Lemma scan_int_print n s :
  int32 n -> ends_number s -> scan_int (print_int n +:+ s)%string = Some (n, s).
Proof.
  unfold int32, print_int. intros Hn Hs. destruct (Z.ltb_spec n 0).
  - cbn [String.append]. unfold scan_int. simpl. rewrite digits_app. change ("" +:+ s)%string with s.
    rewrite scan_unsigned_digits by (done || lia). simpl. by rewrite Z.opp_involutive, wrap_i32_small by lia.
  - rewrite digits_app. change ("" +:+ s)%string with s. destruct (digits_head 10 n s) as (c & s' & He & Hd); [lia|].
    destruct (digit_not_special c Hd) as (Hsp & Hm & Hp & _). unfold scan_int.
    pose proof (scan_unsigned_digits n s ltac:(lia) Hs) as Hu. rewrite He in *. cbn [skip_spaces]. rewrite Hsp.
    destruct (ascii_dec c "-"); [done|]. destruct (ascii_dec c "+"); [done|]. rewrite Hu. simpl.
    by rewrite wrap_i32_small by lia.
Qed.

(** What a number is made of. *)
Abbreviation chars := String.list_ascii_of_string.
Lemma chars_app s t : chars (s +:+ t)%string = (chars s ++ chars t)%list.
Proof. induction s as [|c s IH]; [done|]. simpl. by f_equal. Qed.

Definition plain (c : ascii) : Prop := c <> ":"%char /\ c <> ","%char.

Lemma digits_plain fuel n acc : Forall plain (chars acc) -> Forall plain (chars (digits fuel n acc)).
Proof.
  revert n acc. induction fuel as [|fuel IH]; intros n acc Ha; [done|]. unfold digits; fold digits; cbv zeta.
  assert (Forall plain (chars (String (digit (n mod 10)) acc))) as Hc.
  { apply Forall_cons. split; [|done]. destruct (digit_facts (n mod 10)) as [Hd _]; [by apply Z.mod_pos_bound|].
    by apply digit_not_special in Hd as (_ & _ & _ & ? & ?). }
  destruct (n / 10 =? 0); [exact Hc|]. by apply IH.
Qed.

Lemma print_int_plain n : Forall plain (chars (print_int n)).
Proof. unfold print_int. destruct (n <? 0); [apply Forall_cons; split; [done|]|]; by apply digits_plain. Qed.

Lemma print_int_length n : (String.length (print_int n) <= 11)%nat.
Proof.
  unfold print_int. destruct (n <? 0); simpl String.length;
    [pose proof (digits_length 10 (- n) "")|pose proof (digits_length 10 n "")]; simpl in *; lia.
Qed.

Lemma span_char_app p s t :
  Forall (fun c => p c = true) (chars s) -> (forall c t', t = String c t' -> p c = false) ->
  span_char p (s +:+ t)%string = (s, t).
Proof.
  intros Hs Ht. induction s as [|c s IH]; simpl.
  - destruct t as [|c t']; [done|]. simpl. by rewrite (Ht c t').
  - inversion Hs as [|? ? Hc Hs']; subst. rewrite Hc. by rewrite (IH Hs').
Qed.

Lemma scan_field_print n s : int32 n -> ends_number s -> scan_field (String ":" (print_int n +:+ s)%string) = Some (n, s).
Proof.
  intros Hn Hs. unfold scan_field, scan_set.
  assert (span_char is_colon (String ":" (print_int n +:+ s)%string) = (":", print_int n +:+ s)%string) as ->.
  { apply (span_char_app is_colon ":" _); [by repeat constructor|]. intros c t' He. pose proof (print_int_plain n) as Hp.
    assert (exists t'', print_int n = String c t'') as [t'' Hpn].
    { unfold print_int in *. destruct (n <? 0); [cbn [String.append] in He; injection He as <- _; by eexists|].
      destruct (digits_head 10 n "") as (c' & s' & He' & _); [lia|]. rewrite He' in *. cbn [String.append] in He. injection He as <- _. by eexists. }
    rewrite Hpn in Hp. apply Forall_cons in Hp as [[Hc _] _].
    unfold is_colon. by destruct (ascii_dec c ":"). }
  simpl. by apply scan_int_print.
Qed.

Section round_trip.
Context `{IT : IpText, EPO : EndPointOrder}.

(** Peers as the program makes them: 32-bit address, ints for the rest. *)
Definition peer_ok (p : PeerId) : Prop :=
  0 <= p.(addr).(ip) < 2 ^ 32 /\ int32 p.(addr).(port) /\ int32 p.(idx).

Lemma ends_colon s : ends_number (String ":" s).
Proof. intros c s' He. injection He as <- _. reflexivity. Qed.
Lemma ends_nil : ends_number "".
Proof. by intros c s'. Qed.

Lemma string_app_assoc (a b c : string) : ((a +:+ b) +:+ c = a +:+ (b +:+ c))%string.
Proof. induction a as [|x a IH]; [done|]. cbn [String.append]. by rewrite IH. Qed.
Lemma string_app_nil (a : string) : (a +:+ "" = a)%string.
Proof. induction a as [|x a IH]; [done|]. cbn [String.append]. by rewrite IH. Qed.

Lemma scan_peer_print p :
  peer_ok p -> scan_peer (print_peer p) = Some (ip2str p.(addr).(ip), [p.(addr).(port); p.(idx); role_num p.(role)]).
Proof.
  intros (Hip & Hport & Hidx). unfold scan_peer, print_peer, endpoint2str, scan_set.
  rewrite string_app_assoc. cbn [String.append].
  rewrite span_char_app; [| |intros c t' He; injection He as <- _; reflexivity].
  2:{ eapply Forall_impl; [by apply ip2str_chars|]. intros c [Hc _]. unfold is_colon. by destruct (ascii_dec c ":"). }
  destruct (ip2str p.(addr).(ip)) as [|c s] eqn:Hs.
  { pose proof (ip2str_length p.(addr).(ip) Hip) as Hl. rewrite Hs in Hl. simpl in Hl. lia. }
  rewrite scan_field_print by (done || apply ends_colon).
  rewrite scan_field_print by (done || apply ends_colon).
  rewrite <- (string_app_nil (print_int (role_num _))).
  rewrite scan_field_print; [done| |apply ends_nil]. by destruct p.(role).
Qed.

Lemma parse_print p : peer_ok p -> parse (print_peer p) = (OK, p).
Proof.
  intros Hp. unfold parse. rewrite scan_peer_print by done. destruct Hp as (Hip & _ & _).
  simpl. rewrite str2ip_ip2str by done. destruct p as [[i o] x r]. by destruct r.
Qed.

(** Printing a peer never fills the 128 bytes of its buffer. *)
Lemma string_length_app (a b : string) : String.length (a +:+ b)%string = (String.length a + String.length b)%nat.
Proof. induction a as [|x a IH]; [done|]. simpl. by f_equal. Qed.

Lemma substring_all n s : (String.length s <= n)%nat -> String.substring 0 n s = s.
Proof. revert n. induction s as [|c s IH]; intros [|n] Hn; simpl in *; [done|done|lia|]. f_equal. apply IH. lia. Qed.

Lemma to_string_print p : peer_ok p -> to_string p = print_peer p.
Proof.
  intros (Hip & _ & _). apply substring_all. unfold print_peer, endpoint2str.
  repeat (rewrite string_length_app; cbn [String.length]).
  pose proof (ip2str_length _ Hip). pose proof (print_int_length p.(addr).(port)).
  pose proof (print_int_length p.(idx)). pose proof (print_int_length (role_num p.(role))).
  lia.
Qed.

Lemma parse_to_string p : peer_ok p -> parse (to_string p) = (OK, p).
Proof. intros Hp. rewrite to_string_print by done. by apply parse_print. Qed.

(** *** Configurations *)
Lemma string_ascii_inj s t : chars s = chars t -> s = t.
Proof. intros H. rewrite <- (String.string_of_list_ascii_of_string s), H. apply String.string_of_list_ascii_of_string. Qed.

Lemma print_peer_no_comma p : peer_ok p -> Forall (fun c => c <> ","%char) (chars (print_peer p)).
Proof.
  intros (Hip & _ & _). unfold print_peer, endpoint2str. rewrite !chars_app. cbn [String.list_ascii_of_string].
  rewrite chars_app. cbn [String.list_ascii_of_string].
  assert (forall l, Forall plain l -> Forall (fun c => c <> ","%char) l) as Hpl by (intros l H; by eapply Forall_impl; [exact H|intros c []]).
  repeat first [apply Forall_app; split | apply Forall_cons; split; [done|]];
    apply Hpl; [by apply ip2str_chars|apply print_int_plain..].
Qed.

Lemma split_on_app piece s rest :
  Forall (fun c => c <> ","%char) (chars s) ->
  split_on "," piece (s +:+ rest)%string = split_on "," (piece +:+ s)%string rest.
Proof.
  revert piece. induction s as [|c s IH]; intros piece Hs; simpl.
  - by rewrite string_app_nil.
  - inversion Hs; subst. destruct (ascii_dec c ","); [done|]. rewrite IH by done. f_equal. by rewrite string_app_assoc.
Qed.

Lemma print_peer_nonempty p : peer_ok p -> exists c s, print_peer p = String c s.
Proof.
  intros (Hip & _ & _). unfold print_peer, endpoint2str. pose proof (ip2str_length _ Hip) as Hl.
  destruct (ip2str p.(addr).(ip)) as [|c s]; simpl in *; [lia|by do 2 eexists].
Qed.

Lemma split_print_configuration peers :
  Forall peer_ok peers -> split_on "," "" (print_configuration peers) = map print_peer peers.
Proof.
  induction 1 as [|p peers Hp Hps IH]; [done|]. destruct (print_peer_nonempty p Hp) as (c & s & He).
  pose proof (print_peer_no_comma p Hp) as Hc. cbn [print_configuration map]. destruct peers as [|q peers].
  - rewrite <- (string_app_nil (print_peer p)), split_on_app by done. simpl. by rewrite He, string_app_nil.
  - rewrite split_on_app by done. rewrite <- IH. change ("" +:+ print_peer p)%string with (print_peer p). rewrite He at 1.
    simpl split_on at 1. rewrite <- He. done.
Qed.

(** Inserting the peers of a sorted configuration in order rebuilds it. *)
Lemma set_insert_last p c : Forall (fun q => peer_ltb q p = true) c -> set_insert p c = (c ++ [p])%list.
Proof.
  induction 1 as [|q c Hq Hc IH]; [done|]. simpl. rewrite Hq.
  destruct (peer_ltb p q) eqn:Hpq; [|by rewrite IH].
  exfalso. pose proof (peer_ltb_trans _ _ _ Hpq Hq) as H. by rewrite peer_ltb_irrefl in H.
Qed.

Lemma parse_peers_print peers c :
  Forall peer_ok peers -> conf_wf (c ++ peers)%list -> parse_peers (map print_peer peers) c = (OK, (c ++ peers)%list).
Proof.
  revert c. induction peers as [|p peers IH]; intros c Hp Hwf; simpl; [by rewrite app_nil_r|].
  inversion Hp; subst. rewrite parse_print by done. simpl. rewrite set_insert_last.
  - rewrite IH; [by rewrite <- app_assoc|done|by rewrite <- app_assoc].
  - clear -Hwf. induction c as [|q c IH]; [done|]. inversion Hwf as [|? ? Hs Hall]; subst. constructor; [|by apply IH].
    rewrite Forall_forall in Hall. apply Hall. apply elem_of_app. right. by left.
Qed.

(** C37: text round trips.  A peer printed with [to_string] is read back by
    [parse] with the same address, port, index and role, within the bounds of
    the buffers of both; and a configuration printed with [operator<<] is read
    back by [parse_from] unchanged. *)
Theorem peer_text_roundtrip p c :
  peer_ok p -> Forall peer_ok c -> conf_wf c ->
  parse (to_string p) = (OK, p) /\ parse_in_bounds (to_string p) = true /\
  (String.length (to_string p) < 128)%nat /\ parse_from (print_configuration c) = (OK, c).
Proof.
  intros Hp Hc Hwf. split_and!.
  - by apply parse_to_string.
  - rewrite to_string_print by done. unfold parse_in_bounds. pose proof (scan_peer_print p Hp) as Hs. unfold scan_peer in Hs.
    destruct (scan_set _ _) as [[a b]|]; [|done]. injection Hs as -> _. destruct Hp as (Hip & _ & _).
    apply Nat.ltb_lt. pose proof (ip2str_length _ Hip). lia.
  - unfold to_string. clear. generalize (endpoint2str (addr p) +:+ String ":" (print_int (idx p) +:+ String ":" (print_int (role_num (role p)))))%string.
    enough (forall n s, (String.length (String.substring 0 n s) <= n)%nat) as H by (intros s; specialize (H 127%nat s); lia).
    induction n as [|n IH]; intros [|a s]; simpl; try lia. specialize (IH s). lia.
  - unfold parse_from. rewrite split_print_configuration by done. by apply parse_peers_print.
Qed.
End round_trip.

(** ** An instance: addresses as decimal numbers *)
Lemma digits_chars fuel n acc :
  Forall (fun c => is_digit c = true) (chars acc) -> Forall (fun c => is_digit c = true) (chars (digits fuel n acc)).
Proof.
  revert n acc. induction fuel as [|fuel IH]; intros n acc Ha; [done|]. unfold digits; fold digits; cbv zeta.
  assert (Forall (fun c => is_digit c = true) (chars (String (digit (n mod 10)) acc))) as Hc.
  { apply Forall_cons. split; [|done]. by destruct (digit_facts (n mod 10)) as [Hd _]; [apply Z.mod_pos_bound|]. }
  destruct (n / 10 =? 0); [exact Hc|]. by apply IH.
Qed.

****************************************

## Task brief
Which lines hold the word "Some"? Copy each of them from the records.

## Exercise output
  int32 n -> ends_number s -> scan_int (print_int n +:+ s)%string = Some (n, s).
Lemma scan_field_print n s : int32 n -> ends_number s -> scan_field (String ":" (print_int n +:+ s)%string) = Some (n, s).
  peer_ok p -> scan_peer (print_peer p) = Some (ip2str p.(addr).(ip), [p.(addr).(port); p.(idx); role_num p.(role)]).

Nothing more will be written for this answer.